News of Chen Guojun’s death served as something of a wake-up call for ‘communist’ officials and steel industry bosses alike, showing the fury that exists on the shop floor as the global capitalist crisis bites. The incident did not put an end to privatisations in steel or other industries in China, as the Linzhou example shows. However, workers at the Linzhou plant in Henan were not slow in recognising the significance of the Tonghua struggle – that it is possible to block private takeovers through militant action. This was shown by a banner unfurled during their five day occupation of the plant, which read: “Learn from the Tonghua Steel workers! Defend collective wealth!”

‘Copycat’ action

The victory of the Linzhou workers, even if the threat of privatisation has not been permanently laid to rest, is indicative of an important new trend emerging in labour struggles in China. This is recognised by pro-capitalist commentators such as the Wall Street Journal, which called the protests in both Jilin and Henan, “a sign of increasing labor activism”, and pointed to parallels with the much larger industrial battles in northeastern China at the start of this century, also against privatisation of state-owned companies.

“These events mark an important change in workers’ struggles, which in these two cases are very well-organised and determined, and show a higher than average consciousness,” commented Chen Lizhi of chinaworker.info. “The privatisation programme within heavy industry is in its final phase in China. In the case of Tonghua Steel, it is the last large-scale state-owned enterprise that has not yet been sold by Jilin’s provincial government. This is a process that began more than ten years ago, but now workers are more aware where privatisation leads: that jobs disappear, pension commitments are broken, and wages are cut. Private operators have been known to dismiss most of the non-skilled workforce and then replace them with migrants on short-term contracts, lower wages, and without medical or pension cover,” Chen explained.
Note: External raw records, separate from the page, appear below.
(** The request of a new caller: nobody knew its pointer. *)
Lemma register_step_ok own i c w :
  server_ok own w -> calls w !! i = Some c ->
  let p := List.length (heap w) in
  server_ok (<[p := i]> own) (put_pending (<[request_id (c_bson c) := p]> (m_pending w)) (put_heap (heap w ++ [mkPending "" false false]) w)).
Proof.
  intros [[C1 C2 C3 C4] [H1 H2 H3 H4 H5 H6 H7]] Hi p.
  assert (Hfresh : forall q j, own !! q = Some j -> q <> p) by (intros q j Hq ->; destruct (H1 _ _ Hq); unfold p in *; lia).
  assert (Hkeep : forall q j, own !! q = Some j -> <[p := i]> own !! q = Some j)
    by (intros q j Hq; rewrite lookup_insert_ne; [done|]; intros ->; by apply (Hfresh q j)).
  assert (Hb : forall id q, belongs own (calls w) id q -> belongs (<[p := i]> own) (calls w) id q)
    by (intros id q (j & d & Ho & Hd); exists j, d; split; [by apply Hkeep|done]).
  assert (Ha : forall q ok, q <> p -> answered own (calls w) q ok -> answered (<[p := i]> own) (calls w) q ok)
    by (intros q ok Hq Hok j d Ho; rewrite lookup_insert_ne in Ho by done; by apply Hok).
  split; constructor; try done; cbn [put_pending put_heap heap m_pending routing failing calls].
  - intros j d q Hd Hq. by apply Hkeep, (C3 j d).
  - intros q j Hq. rewrite length_app. destruct (decide (q = p)) as [->|Hne].
    + rewrite lookup_insert_eq in Hq. injection Hq as <-. split; [cbn; unfold p; lia|by eapply lookup_lt_Some].
    + rewrite lookup_insert_ne in Hq by done. destruct (H1 _ _ Hq). split; [lia|done].
  - intros id q Hq. destruct (decide (id = request_id (c_bson c))) as [->|Hne].
    + rewrite lookup_insert_eq in Hq. injection Hq as <-. exists i, c. by rewrite lookup_insert_eq.
    + rewrite lookup_insert_ne in Hq by done. by apply Hb, H2.
  - intros id q reason Hf. destruct (H3 _ _ _ Hf). split; [done|by apply Hb].
  - intros q bytes Hr. destruct (H4 _ _ Hr). rewrite length_app. split; [lia|]. apply Ha; [unfold p; lia|done].
  - intros q r Hq Hy. apply lookup_app_Some in Hq as [Hq|[Hge Hq]].
    + apply Ha; [|by apply (H5 q r)]. apply lookup_lt_Some in Hq. unfold p. lia.
    + apply list_lookup_singleton_Some in Hq as [_ <-]. done.
Qed.

Lemma own_error i c w own reason :
  server_ok own w -> calls w !! i = Some c -> reason ∈ error_reasons -> good (c_bson c) (make_error_response (request_id (c_bson c)) reason).
Proof. intros _ _ Hr. right. by exists reason. Qed.

Lemma send_ok own i c w :
  server_ok own w -> calls w !! i = Some c ->
  server_ok own (put_served (to_agent w ++ [c_bson c]) (from_agent w) (database w) (executed w) w).
Proof.
  intros [Hc [H1 H2 H3 H4 H5 H6 H7]] Hi. split; [exact Hc|]. constructor; try done.
  intros b Hb. cbn in *. apply elem_of_app in Hb as [Hb|Hb]; [by apply H6|].
  apply list_elem_of_singleton in Hb as ->. by exists i, c.
Qed.

Lemma call_step_ok own w w' : server_ok own w -> call_step w w' -> exists own', server_ok own' w'.
Proof.
  intros Hok Hst. assert (Hbuilt := fun i c => ok_built _ _ _ (proj1 Hok) i c).
  assert (Herr : forall i c reason, calls w !! i = Some c -> reason ∈ error_reasons ->
            good (c_bson c) (make_error_response (request_id (c_bson c)) reason)) by (intros i c reason; by apply (own_error i c w own)).
  destruct Hst as [op db coll doc doc2 sval w Hop|i c w Hi Hpc Hd|i c w Hi Hpc Hd Hp|i c w Hi Hpc Hd Hp|i c w Hi Hpc|i c p w Hi Hpc
    |i c p w Hi Hpc|i c p w Hi Hpc|i c p r w Hi Hpc Hr Hy|i c p r w Hi Hpc Hr Hy|i c rsp w Hi Hpc].
  - exists own. by apply enter_ok.
  - exists own. apply move_ok; [done|done|done|]. intros r [= <-]. apply (Herr i); [done|set_solver].
  - destruct (well_built_parsed i _ (Hbuilt i c Hi)) as [Hy _]. by rewrite Hy in Hp.
  - exists own. by apply move_ok.
  - eexists. apply move_ok; [by apply register_step_ok|done| |done]. intros p [= <-]. apply lookup_insert_eq.
  - exists own. apply move_ok; [by apply (send_ok own i)|done| |done]. intros q [= <-].
    apply (ok_pointer _ _ _ (proj1 Hok) i c); [done|by rewrite Hpc].
  - exists own. apply move_ok; [done|done| |done]. intros q [= <-].
    apply (ok_pointer _ _ _ (proj1 Hok) i c); [done|by rewrite Hpc].
  - exists own. apply move_ok; [by apply erase_ok|done|done|]. intros r [= <-]. apply (Herr i); [done|set_solver].
  - exists own. apply move_ok; [done|done|done|]. intros r' [= <-].
    eapply (ok_heap _ _ _ (proj2 Hok) p); [done|done| |done]. apply (ok_pointer _ _ _ (proj1 Hok) i c); [done|by rewrite Hpc].
  - exists own. apply move_ok; [done|done|done|]. intros r' [= <-]. apply (Herr i); [done|set_solver].
  - exists own. apply move_ok; [by apply erase_ok|done|done|]. intros r [= <-].
    apply (ok_result _ _ _ (proj1 Hok) i c); [done|by rewrite Hpc].
Qed.
(* ===== verification/AsteriskBridgeSpec.v ===== *)
(** What the agent guarantees of a stream to Asterisk: the two sides never hold a pointer to
    each other that dangles, and what one side of the stream says reaches the other. *)

From S2P Require Import Prelude WsFrame WsStream WsConn WsHistory Base64 WsUpgrade ClientSocket AsteriskStream.
From S2P Require Import SipFrame FrameStream AgentTunnel AgentTunnelSpec AsteriskBridge.

#[local] Open Scope Z_scope.

Section Spec.
Context {N O : Type} `{!NetIO N} `{!NetDial N} `{!Digest} `{!AgentIO O} `{!Slot}.

Abbreviation World := (Agent (Stream N * O)).
Implicit Types (w : World).

(** The stream has not been opened. *)
Definition before_open n w : Prop := quiet w /\ st w = unborn n /\ forall k, m_streams (demux w) !! k <> Some me.

(** Whatever happens, and in whatever order: as long as the demux has the adapter it has it
    under the stream's own id, the object it leads to is alive, its socket is open, and the
    two point at each other; the adapter is never used when the object is gone; an object
    that was deleted is in no table and its socket is closed; one that the reactor still
    holds and the demux does not has told its end; the socket was closed at most once and
    nothing was written to it after that. *)
Theorem adapter_never_dangles n w0 w :
  OtherStreams -> before_open n w0 -> rtc bridge_step w0 w ->
  misused (st w) = false
  /\ (forall sid, m_streams (demux w) !! sid = Some me ->
        sid = my_sid /\ object (st w) = Alive /\ m_adapter (st w) = true /\ m_s (st w) = true
        /\ m_handle (conn (st w)) = true /\ m_eof_notified (st w) = false)
  /\ (object (st w) = Dead -> m_handle (conn (st w)) = false /\ registered (st w) = false
        /\ forall sid, m_streams (demux w) !! sid <> Some me)
  /\ (registered (st w) = true -> m_streams (demux w) !! my_sid <> Some me -> m_eof_notified (st w) = true)
  /\ sound (st w).
Proof.
  intros Ho (Hq & Hu & Hn) Hr. assert (Hw : whole w).
  { apply (kept_steps _ _ Hr). split; [exact Hq|]. right. split; [|exact Hn]. rewrite Hu. apply fresh_finished. by exists n. }
  destruct Hw as (_ & [((H1 & H2 & H3 & H4 & H5 & H6 & H7 & H8) & Hm & Hun)|([F1 F2 F3 F4 F5 F6] & Hno)]).
  - split_and!; [done| | |done|done].
    + intros sid Hs. split_and!; try done. by apply Hun.
    + by rewrite H1.
  - split_and!; [done| | | |done].
    + intros sid Hs. by destruct (Hno sid).
    + intros Hd. destruct (F5 Hd). by split_and!.
    + intros Hreg _. by apply F4.
Qed.

(** ** From Asterisk to the cloud *)

(** The stream is open, the tunnel attached and nothing is dropped for want of room. *)
Definition flowing w : Prop :=
  linked w /\ quiet w /\ m_tunnel (demux w) = true /\ unbounded w /\ agent_inv w /\ config_ok (m_cfg (connector w)).


Lemma flowing_socket mask p op w :
  flowing w -> flowing (on_socket (fun c => (write_frame mask p op c).2) w).
Proof.
  intros ((Hr & Hm) & Hq & Ht & Hu & Hi & Hc). split; [split; [|exact Hm]|].
  - apply (ready_conn _ (st w)); [apply write_frame_state|apply conn_ok_write_frame|exact Hr].
  - split_and!; try done. apply (evolves_environment _ w Hi Hc).
Qed.

Lemma flowing_payload p w :
  flowing w ->
  exists w', on_payload p w = Continue w' /\ flowing w' /\ tunnel_stream w' = tunnel_stream w ++ [encode DATA my_sid p].
Proof.
  intros ((Hr & Hm & Hun) & Hq & Ht & Hu & Hi & Hc). unfold on_payload, on_asterisk_data. rewrite Hm. unfold tunnel_send. rewrite Ht.
  pose proof (same_send_frame DATA my_sid p w) as (E1 & E2 & E3 & E4 & E5).
  pose proof (agent_evolves_send_frame DATA my_sid p w Hi Hc) as (Hi' & Hc' & _).
  assert (Hd : m_tunnel (demux (send_frame DATA my_sid p w)) = m_tunnel (demux w)) by apply inert_tunnel, inert_send_frame.
  exists (send_frame DATA my_sid p w). cbn zeta. rewrite E2, (proj1 (proj2 Hr)). split; [reflexivity|].
  split; [|by apply agent_stream_send_frame].
  unfold flowing, linked, quiet, unbounded. rewrite E1, E2, E3, E4, E5, Hc', Hd. split_and!; try done; apply Hq.
Qed.

Lemma eof_tells reason w :
  m_streams (demux w) !! my_sid = Some me -> m_tunnel (demux w) = true -> unbounded w -> agent_inv w ->
  tunnel_stream (on_asterisk_eof my_sid reason w) = tunnel_stream w ++ [encode CLOSE my_sid reason].
Proof.
  intros Hm Ht Hu Hi. unfold on_asterisk_eof. rewrite Hm. set (w1 := on_demux _ w).
  unfold tunnel_send. change (m_tunnel (demux w1)) with (m_tunnel (demux w)). rewrite Ht.
  change (tunnel_stream w) with (tunnel_stream w1). apply agent_stream_send_frame; [|exact Hu]. by destruct Hi.
Qed.
Lemma environment_stream f w : tunnel_stream (on_stream f w) = tunnel_stream w.
Proof. unfold tunnel_stream. cbn. by rewrite app_nil_r. Qed.

Lemma flowing_eof reason w :
  flowing w ->
  let w' := notify_eof_once reason w in
  unlinked w' /\ registered (st w') = true /\ tunnel_stream w' = tunnel_stream w ++ [encode CLOSE my_sid reason].
Proof.
  intros ((Hr & Hm & Hun) & Hq & Ht & Hu & Hi & Hc). destruct (ready_begin _ Hr) as (Ho & Hmis & Hs & Hnot).
  destruct (eof_unlinks reason w Hq Ho Hmis Hs Hnot Hm Hun) as (_ & Hn & _ & Hreg & _).
  cbn zeta. split; [exact Hn|]. split; [rewrite Hreg; by apply Hr|].
  unfold notify_eof_once, begin_eof. rewrite Hnot. rewrite eof_tells; [by rewrite environment_stream|done|done|done|].
  by apply (evolves_environment _ w Hi Hc).
Qed.

(** What Asterisk sends on the socket of an open stream goes up the tunnel: each payload is
    one DATA frame of the stream, whole and in order however the network cuts the bytes, and
    after the first frame that ends the connection exactly one CLOSE follows, and the demux
    has forgotten the stream. *)
Theorem asterisk_to_cloud chunks ws tail w :
  flowing w -> Forall wire_ok ws -> partial tail -> str_concat chunks = wire_stream ws +:+ tail ->
  let fs := map w_frame ws in
  (Forall (fun f => keeps_going f = true) fs ->
   exists w', feed on_ws_frame chunks "" w = NeedBytes tail w' /\ linked w'
     /\ tunnel_stream w' = tunnel_stream w ++ map (encode DATA my_sid) (payloads fs))
  /\ forall fs1 f fs2, fs = fs1 ++ f :: fs2 -> Forall (fun f => keeps_going f = true) fs1 -> keeps_going f = false ->
     exists rest reason w', feed on_ws_frame chunks "" w = Stopped rest w' /\ unlinked w'
       /\ tunnel_stream w' = (tunnel_stream w ++ map (encode DATA my_sid) (payloads fs1)) ++ [encode CLOSE my_sid reason].
Proof.
  intros Hl Hws Ht Hc fs.
  destruct (client_delivers on_socket on_payload notify_eof_once tunnel_stream (encode DATA my_sid) flowing
    flowing_payload) with (chunks := chunks) (ws := ws) (tail := tail) (buf := "") (x := w)
    as [Hall Hend]; [|done|done|apply partial_nil|done|done|].
  { intros mask p op y Hy. split; [by apply flowing_socket|apply environment_stream]. }
  fold fs in Hall, Hend. split.
  - intros Hk. destruct (Hall Hk) as (w' & Hf & Hl' & He). exists w'. split; [exact Hf|]. split; [apply Hl'|exact He].
  - intros fs1 f fs2 Hfs Hk Hs. destruct (Hend fs1 f fs2 Hfs Hk Hs) as (rest & reason & w1 & Hf & Hl1 & He).
    destruct (flowing_eof reason w1 Hl1) as (Hn & _ & Ht').
    exists rest, reason, (notify_eof_once reason w1). split; [exact Hf|]. split; [exact Hn|]. by rewrite Ht', He.
Qed.

(** ** From the cloud to Asterisk *)

(** A DATA frame of an open stream is written to Asterisk as one masked text frame with the
    same payload and nothing goes up the tunnel; when the write fails exactly one CLOSE does,
    the demux forgets the stream, and the socket stays open and with the reactor. *)
Theorem cloud_to_asterisk p w :
  flowing w ->
  let w' := (dispatch_frame (mkFrame DATA my_sid p) w).2 in
  exists key ok, log (conn (st w')) = log (conn (st w)) ++ [Sent (WsFrame.encode p kOpcodeText true 0 key) ok]
    /\ m_handle (conn (st w')) = true /\ registered (st w') = true
    /\ if ok then linked w' /\ tunnel_stream w' = tunnel_stream w
       else unlinked w' /\ tunnel_stream w' = tunnel_stream w ++ [encode CLOSE my_sid "asterisk_write_failed"].
Proof.
  intros ((Hr & Hm & Hun) & Hq & Ht & Hu & Hi & Hc). cbn zeta. unfold dispatch_frame. cbn [op stream_id payload].
  rewrite Hm. unfold call_asterisk_send. cbn [asterisk_send stream_io]. rewrite Nat.eqb_refl. unfold adapter_send.
  pose proof (write_bytes_ready p _ Hr) as Hw. destruct Hr as (Ho & _ & Hms & _ & Hh & _). unfold st in Hw, Ho, Hms |- *.
  rewrite Hms, decide_True by done. cbn [negb]. destruct (write_bytes p (io w).1) as [[| |reason] s]; [|done|].
  - destruct Hw as (Hr' & key & Hl). exists key, true. cbn [snd asterisk_send_outcome].
    split; [exact Hl|]. split; [by apply Hr'|]. split; [by apply Hr'|]. split; [by split|].
    unfold tunnel_stream. cbn. by rewrite agent_accepted_app, app_nil_r.
  - destruct Hw as (-> & Hf & Hreg & Hh' & key & Hl). exists key, false. cbn [snd asterisk_send_outcome].
    set (w1 := with_io _ _ w). set (r := "asterisk_write_failed").
    destruct (own_eof_unlinks r w1 Hq Hf Hm Hun) as (_ & Hn & Hst).
    assert (Hgone : close_stream my_sid r (on_asterisk_eof my_sid r w1) = on_asterisk_eof my_sid r w1).
    { unfold close_stream. destruct (m_streams (demux (on_asterisk_eof my_sid r w1)) !! my_sid) as [a|] eqn:Ha; [|done]. unfold on_asterisk_eof in Ha.
      change (m_streams (demux w1)) with (m_streams (demux w)) in Ha. rewrite Hm in Ha. cbn zeta in Ha.
      rewrite (proj1 (same_tunnel_send _ _ _ _)) in Ha. cbn in Ha. by rewrite lookup_delete_eq in Ha. }
    rewrite Hgone. unfold st in Hst. rewrite Hst. split; [exact Hl|]. split; [exact Hh'|]. split; [exact Hreg|]. split; [exact Hn|].
    rewrite eof_tells; [|done|done|done|].
    + f_equal. unfold tunnel_stream. cbn. by rewrite agent_accepted_app, app_nil_r.
    + by apply (agent_evolves_io _ (AsteriskSent me p (SendFailedEof r)) w eq_refl Hi Hc).
Qed.

(** The reactor calls back [n] times. *)
Fixpoint reads (n : nat) w : option World :=
  match n with
  | Datatypes.O => Some w
  | Datatypes.S n' => match readable w with Some w' => reads n' w' | None => None end
  end.
Lemma reads_reached n w w' : reads n w = Some w' -> rtc bridge_step w w'.
Proof.
  revert w. induction n as [|n IH]; intros w; cbn [reads]; [intros E; apply (inj Some) in E as ->; reflexivity|].
  destruct (readable w) as [w1|] eqn:E; [|done]. intros H1. eapply rtc_l; [by apply bs_readable|by apply IH].
Qed.
End Spec.

(** ** Examples *)

Section Witnesses.
#[local] Instance the_digest : Digest := {| sha1 _ := str_repeat "x" 20; bio_base64 := base64_encode |}.
#[local] Instance the_slot : Slot :=
  {| me := 7; my_sid := 1; m_host := "127.0.0.1"; m_port := 8088; m_path := "/ws"; m_rand := None |}.
(** The rest of the world: no other stream, and a cloud that takes everything. *)
#[local] Instance rest_io : AgentIO Z := {|
  asterisk_open _ _ h := (None, h); asterisk_send _ _ h := (SendFailed, h); asterisk_close _ _ h := h;
  create_connected h := (Some 1%nat, h); transport_send _ _ h := (true, h); transport_ping _ h := (true, h);
  transport_close _ h := h; now_unix h := h |}.
#[local] Instance rest_streams : OtherStreams.
Proof. by intros sid meta o. Defined.

(** Asterisk answers the dial and delivers [script]. *)
Definition asterisk (script : list (option string)) : Scripted :=
  mkScripted "" (upgrade_answer (asterisk_request None "127.0.0.1" "/ws").2) script true.
Definition agent0 (script : list (option string)) : Agent (Stream Scripted * Z) :=
  mkAgent (new_demux true) (put_demux_ptr true (new_connector default_config)) (unborn (asterisk script), 0) [].

Definition ring : string := WsFrame.encode "ring" kOpcodeText false 0 0.
Definition connected0 : Agent (Stream Scripted * Z) := (tick (agent0 [Some ring; None])).2.
Definition opened : Agent (Stream Scripted * Z) := (on_bytes_received (encode OPEN 1 "{}" +:+ encode DATA 1 "dial") connected0).2.

Lemma agent0_before script : before_open (asterisk script) (agent0 script).
Proof. split; [by vm_compute|]. split; [reflexivity|]. intros k. cbn. by rewrite lookup_empty. Qed.
Lemma opened_reached : rtc bridge_step (agent0 [Some ring; None]) opened.
Proof. eapply rtc_l; [apply bs_tick|]. eapply rtc_once. apply bs_bytes. Qed.

Definition after_reads (n : nat) : option (Agent (Stream Scripted * Z)) := reads n opened.

(** Dialled, opened, one message each way, and the end of the connection. *)
Lemma adapter_never_dangles_witness :
  match after_reads 1, after_reads 2 with
  | Some w1, Some w2 => object (st w1) = Alive /\ m_handle (conn (st w2)) = false /\ misused (st w2) = false
  | _, _ => False
  end.
Proof.
  assert (D1 : match after_reads 1 with Some w1 => m_streams (demux w1) !! 1 = Some 7%nat | None => False end)
    by (vm_compute; reflexivity).
  assert (D2 : match after_reads 2 with Some w2 => object (st w2) = Dead | None => False end) by (vm_compute; reflexivity).
  assert (R1 : forall w, after_reads 1 = Some w -> rtc bridge_step (agent0 [Some ring; None]) w)
    by (intros w Hw; etransitivity; [apply opened_reached|exact (reads_reached 1 opened w Hw)]).
  assert (R2 : forall w, after_reads 2 = Some w -> rtc bridge_step (agent0 [Some ring; None]) w)
    by (intros w Hw; etransitivity; [apply opened_reached|exact (reads_reached 2 opened w Hw)]).
  destruct (after_reads 1) as [w1|]; [|destruct D1]. destruct (after_reads 2) as [w2|]; [|destruct D2].
  destruct (adapter_never_dangles _ _ _ rest_streams (agent0_before _) (R1 w1 eq_refl)) as (_ & P1 & _).
  destruct (adapter_never_dangles _ _ _ rest_streams (agent0_before _) (R2 w2 eq_refl)) as (P2 & _ & P3 & _).
  split; [apply (P1 1 D1)|]. split; [apply (P3 D2)|exact P2].
Defined.

Lemma opened_flows : flowing opened.
Proof.
  assert (Hw : whole opened).
  { destruct (agent0_before [Some ring; None]) as (Hq & Hu & Hn). apply (kept_steps _ _ opened_reached).
    split; [exact Hq|]. right. split; [|exact Hn]. rewrite Hu. apply fresh_finished. by eexists. }
  assert (Hm : m_streams (demux opened) !! my_sid = Some me) by (vm_compute; reflexivity).
  destruct Hw as (Hq & [Hl|(_ & Hn)]); [|by destruct (Hn my_sid)].
  split; [exact Hl|]. split; [exact Hq|]. split; [vm_compute; reflexivity|]. split; [vm_compute; reflexivity|]. split.
  - split; [intros _ _; vm_compute; reflexivity|intros _; vm_compute; lia|vm_compute; done].
  - vm_compute. by split.
Qed.

Lemma asterisk_to_cloud_witness :
  exists w', feed on_ws_frame [str_take 3 ring; str_drop 3 ring] "" opened = NeedBytes "" w'
    /\ tunnel_stream w' = tunnel_stream opened ++ [encode DATA 1 "ring"].
Proof.
  destruct (asterisk_to_cloud [str_take 3 ring; str_drop 3 ring] [mkWire (WsFrame.mkFrame kOpcodeText "ring") false 0 0] "" opened
    opened_flows) as [Hall _]; [| |vm_compute; reflexivity|].
  - apply Forall_singleton. by repeat split.
  - apply partial_nil.
  - destruct Hall as (w' & Hf & _ & He); [by repeat constructor|]. exists w'. split; [exact Hf|exact He].
Defined.

Lemma cloud_to_asterisk_witness :
  let w' := (dispatch_frame (mkFrame DATA 1 "bye") opened).2 in
  exists key ok, log (conn (st w')) = log (conn (st opened)) ++ [Sent (WsFrame.encode "bye" kOpcodeText true 0 key) ok].
Proof.
  destruct (cloud_to_asterisk "bye" opened opened_flows) as (key & ok & Hl & _). exists key, ok. exact Hl.
Defined.
End Witnesses.
Lemma destroy_gone s :
  conn_ok (conn s) -> (losses s <= if m_close_notified s then 1 else 0)%nat -> gone (destroy s).
Proof.
  intros Hc Hl. unfold gone, destroy. cbn. rewrite (proj1 (shut_state _)).
  assert (Hn : conn (notify_disconnect_once s) = conn s) by (unfold notify_disconnect_once; by destruct (m_close_notified s)).
  rewrite Hn. split_and!; [done|done|done|apply notify_notified| |by apply conn_ok_shut].
  unfold notify_disconnect_once. destruct (m_close_notified s); cbn; lia.
Qed.

Definition transport_ok s : Prop := (exists r, live r s) \/ gone s.

Lemma transport_react_ok e s s' : react e s = Some s' -> transport_ok s -> transport_ok s'.
Proof.
  intros He [[r Hl]|Hg].
  - assert (Ho : object s = Alive) by apply Hl. unfold react in He. rewrite Ho in He.
    assert (Hclose : forall s1, (exists r, live r s1) -> transport_ok (handle_close (put_registered false s1))).
    { intros s1 [r1 H1]. left. exists false. apply live_shut, live_notify. by destruct H1 as (? & ? & ? & ?). }
    destruct e as [bytes| | | |].
    + injection He as <-. left. exists r. by apply live_send.
    + injection He as <-. left. exists r. by apply live_ping.
    + injection He as <-. right. destruct (live_close s r Hl) as (H1 & H2 & _). apply destroy_gone; [by left|done].
    + destruct (registered s); cbn [negb] in He; [|injection He as <-; left; by exists r].
      pose proof (live_input s) as Hi. destruct (handle_input s) as [buf s1|buf s1| |]; try done; injection He as <-.
      * left. exists r. exact (Hi r Hl).
      * apply (Hclose (put_buf buf s1)). exists r. exact (Hi r Hl).
    + destruct (registered s); injection He as <-; [apply Hclose|left]; by exists r.
  - destruct Hg as (Ho & Hg). unfold react in He. rewrite Ho in He. right.
    destruct e; try (injection He as <-; by split); destruct (registered s); try done; injection He as <-; by split.
Qed.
In the Linzhou case, workers are incensed at the abysmally low compensation terms made under the takeover bid: laid-off workers would receive only 1,090 yuan ($160) for each year of service according to China Daily. “I’ve been with Linzhou Steel for more than two decades and all I got was 20,000 yuan and a letter asking me to leave,” one of the workers said on the Tianya.cn web portal. Workers also complain about the scandalously low price tag for the company. Linzhou Steel’s assets had a book value of 831 million yuan ($121m), but the commission in charge of privatisation valued the company at just 331 million yuan ($48.4m) and then gave Fengbao Iron & Steel a further 10 million yuan discount! Workers describe Fengbao as an empty “shell” that brings nothing to the deal other than a notorious reputation for not paying workers’ wages. “Most of the workers see the privatisation as a move to marginalise and ‘sell them out’ and to fill the pockets of the rich and the powerful,” noted the official China Daily.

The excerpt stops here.